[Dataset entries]
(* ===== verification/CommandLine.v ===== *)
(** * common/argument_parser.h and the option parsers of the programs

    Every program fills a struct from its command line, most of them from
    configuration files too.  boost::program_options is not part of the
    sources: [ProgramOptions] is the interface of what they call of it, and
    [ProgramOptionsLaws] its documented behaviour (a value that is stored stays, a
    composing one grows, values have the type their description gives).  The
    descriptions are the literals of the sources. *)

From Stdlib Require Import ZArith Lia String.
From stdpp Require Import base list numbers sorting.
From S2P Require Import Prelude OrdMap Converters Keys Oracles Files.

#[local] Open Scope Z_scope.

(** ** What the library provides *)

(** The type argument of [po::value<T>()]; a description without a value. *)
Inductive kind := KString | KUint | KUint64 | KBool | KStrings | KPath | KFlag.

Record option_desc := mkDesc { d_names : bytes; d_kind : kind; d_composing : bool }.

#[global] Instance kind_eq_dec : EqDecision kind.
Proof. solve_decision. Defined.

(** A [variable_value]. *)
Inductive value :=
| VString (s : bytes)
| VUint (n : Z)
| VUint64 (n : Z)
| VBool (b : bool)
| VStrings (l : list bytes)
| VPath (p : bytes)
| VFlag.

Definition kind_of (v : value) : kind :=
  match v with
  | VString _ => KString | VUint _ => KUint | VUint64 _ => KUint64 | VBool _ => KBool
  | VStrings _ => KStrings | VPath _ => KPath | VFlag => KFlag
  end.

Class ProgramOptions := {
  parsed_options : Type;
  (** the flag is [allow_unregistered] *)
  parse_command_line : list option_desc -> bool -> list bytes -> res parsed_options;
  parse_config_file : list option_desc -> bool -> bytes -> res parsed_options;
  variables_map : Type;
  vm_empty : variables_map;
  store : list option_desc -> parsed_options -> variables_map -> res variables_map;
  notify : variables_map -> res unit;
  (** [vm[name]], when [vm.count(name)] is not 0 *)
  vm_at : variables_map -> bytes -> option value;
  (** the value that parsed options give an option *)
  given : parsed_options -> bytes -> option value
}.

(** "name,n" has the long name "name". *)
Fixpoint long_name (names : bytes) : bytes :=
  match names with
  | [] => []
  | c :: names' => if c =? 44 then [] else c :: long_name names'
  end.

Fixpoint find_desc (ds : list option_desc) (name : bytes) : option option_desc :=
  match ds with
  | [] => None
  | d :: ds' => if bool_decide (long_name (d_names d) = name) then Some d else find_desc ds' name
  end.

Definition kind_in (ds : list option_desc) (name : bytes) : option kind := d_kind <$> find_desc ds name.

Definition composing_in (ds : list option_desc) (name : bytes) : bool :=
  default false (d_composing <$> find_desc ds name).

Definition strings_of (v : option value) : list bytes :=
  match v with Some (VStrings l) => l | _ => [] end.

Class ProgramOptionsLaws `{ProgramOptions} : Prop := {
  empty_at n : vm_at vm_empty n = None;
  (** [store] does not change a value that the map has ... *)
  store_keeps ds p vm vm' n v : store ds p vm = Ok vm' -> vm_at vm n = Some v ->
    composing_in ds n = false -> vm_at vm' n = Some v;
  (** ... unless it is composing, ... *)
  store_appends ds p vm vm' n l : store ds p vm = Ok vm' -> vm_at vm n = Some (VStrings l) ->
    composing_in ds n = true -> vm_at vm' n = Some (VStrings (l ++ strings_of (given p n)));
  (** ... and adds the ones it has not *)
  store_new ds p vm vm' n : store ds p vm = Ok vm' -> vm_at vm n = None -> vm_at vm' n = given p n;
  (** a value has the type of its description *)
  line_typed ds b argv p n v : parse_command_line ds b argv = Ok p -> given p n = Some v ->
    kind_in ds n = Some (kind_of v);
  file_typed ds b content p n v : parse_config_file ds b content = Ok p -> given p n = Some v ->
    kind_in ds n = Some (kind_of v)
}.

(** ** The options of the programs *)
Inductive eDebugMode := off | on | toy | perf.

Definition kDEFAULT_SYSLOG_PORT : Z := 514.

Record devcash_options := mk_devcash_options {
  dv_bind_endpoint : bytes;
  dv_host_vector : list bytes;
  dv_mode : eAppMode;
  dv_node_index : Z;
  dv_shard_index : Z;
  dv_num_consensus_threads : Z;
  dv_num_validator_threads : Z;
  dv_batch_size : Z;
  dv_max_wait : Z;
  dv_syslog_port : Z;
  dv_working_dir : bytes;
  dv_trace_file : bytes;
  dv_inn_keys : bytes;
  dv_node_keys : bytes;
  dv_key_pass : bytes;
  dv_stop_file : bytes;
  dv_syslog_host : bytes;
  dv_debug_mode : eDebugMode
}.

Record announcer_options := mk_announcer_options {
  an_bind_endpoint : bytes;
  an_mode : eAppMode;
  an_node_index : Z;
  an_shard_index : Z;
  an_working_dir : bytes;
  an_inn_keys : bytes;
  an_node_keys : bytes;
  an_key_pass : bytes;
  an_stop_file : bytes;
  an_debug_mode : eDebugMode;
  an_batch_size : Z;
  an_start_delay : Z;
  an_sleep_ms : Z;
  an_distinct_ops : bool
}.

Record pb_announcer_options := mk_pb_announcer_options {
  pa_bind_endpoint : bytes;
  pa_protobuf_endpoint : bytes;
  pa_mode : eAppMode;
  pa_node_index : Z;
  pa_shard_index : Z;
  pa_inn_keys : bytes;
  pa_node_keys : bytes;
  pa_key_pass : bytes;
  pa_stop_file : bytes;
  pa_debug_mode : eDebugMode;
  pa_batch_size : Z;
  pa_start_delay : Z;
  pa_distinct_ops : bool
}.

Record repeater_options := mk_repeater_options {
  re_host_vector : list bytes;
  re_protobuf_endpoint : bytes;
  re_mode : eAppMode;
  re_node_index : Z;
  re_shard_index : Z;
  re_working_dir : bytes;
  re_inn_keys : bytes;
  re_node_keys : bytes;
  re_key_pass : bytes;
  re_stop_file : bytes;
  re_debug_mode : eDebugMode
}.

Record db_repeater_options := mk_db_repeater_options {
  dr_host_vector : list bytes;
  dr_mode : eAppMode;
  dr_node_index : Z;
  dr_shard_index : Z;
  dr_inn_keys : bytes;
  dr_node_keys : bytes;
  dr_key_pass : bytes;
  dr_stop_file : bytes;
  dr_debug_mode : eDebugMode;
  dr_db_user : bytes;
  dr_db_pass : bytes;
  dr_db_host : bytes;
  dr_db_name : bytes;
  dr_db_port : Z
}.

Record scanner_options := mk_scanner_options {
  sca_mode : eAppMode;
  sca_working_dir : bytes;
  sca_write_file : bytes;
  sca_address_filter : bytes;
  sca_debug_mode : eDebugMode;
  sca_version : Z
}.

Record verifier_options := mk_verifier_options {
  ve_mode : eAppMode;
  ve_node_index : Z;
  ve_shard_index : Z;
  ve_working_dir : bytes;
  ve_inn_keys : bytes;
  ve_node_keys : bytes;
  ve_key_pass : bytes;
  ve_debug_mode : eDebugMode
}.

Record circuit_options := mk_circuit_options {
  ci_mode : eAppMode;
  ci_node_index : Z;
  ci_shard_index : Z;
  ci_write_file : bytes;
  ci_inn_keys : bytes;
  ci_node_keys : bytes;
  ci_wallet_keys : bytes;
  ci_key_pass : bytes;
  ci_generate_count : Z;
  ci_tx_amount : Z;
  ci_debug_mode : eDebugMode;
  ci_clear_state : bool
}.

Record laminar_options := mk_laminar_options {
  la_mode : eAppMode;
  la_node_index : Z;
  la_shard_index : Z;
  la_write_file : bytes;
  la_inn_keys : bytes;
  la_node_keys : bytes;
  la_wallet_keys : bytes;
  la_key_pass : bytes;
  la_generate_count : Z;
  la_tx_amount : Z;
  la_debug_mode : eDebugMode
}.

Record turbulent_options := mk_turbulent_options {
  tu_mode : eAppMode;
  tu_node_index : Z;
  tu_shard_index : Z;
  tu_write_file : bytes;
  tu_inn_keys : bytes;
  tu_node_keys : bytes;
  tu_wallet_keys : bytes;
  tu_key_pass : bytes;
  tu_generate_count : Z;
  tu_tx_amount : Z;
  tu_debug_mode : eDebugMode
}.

(Task requirements):
Within the data above, the span starting at the line containing "match names with" and ending at the line containing "(** ... unless it is composing, ... *)" is to be retyped exactly, with no other lines.

(Result of this exercise):
  match names with
  | [] => []
  | c :: names' => if c =? 44 then [] else c :: long_name names'
  end.

Fixpoint find_desc (ds : list option_desc) (name : bytes) : option option_desc :=
  match ds with
  | [] => None
  | d :: ds' => if bool_decide (long_name (d_names d) = name) then Some d else find_desc ds' name
  end.

Definition kind_in (ds : list option_desc) (name : bytes) : option kind := d_kind <$> find_desc ds name.

Definition composing_in (ds : list option_desc) (name : bytes) : bool :=
  default false (d_composing <$> find_desc ds name).

Definition strings_of (v : option value) : list bytes :=
  match v with Some (VStrings l) => l | _ => [] end.

Class ProgramOptionsLaws `{ProgramOptions} : Prop := {
  empty_at n : vm_at vm_empty n = None;
  (** [store] does not change a value that the map has ... *)
  store_keeps ds p vm vm' n v : store ds p vm = Ok vm' -> vm_at vm n = Some v ->
    composing_in ds n = false -> vm_at vm' n = Some v;
  (** ... unless it is composing, ... *)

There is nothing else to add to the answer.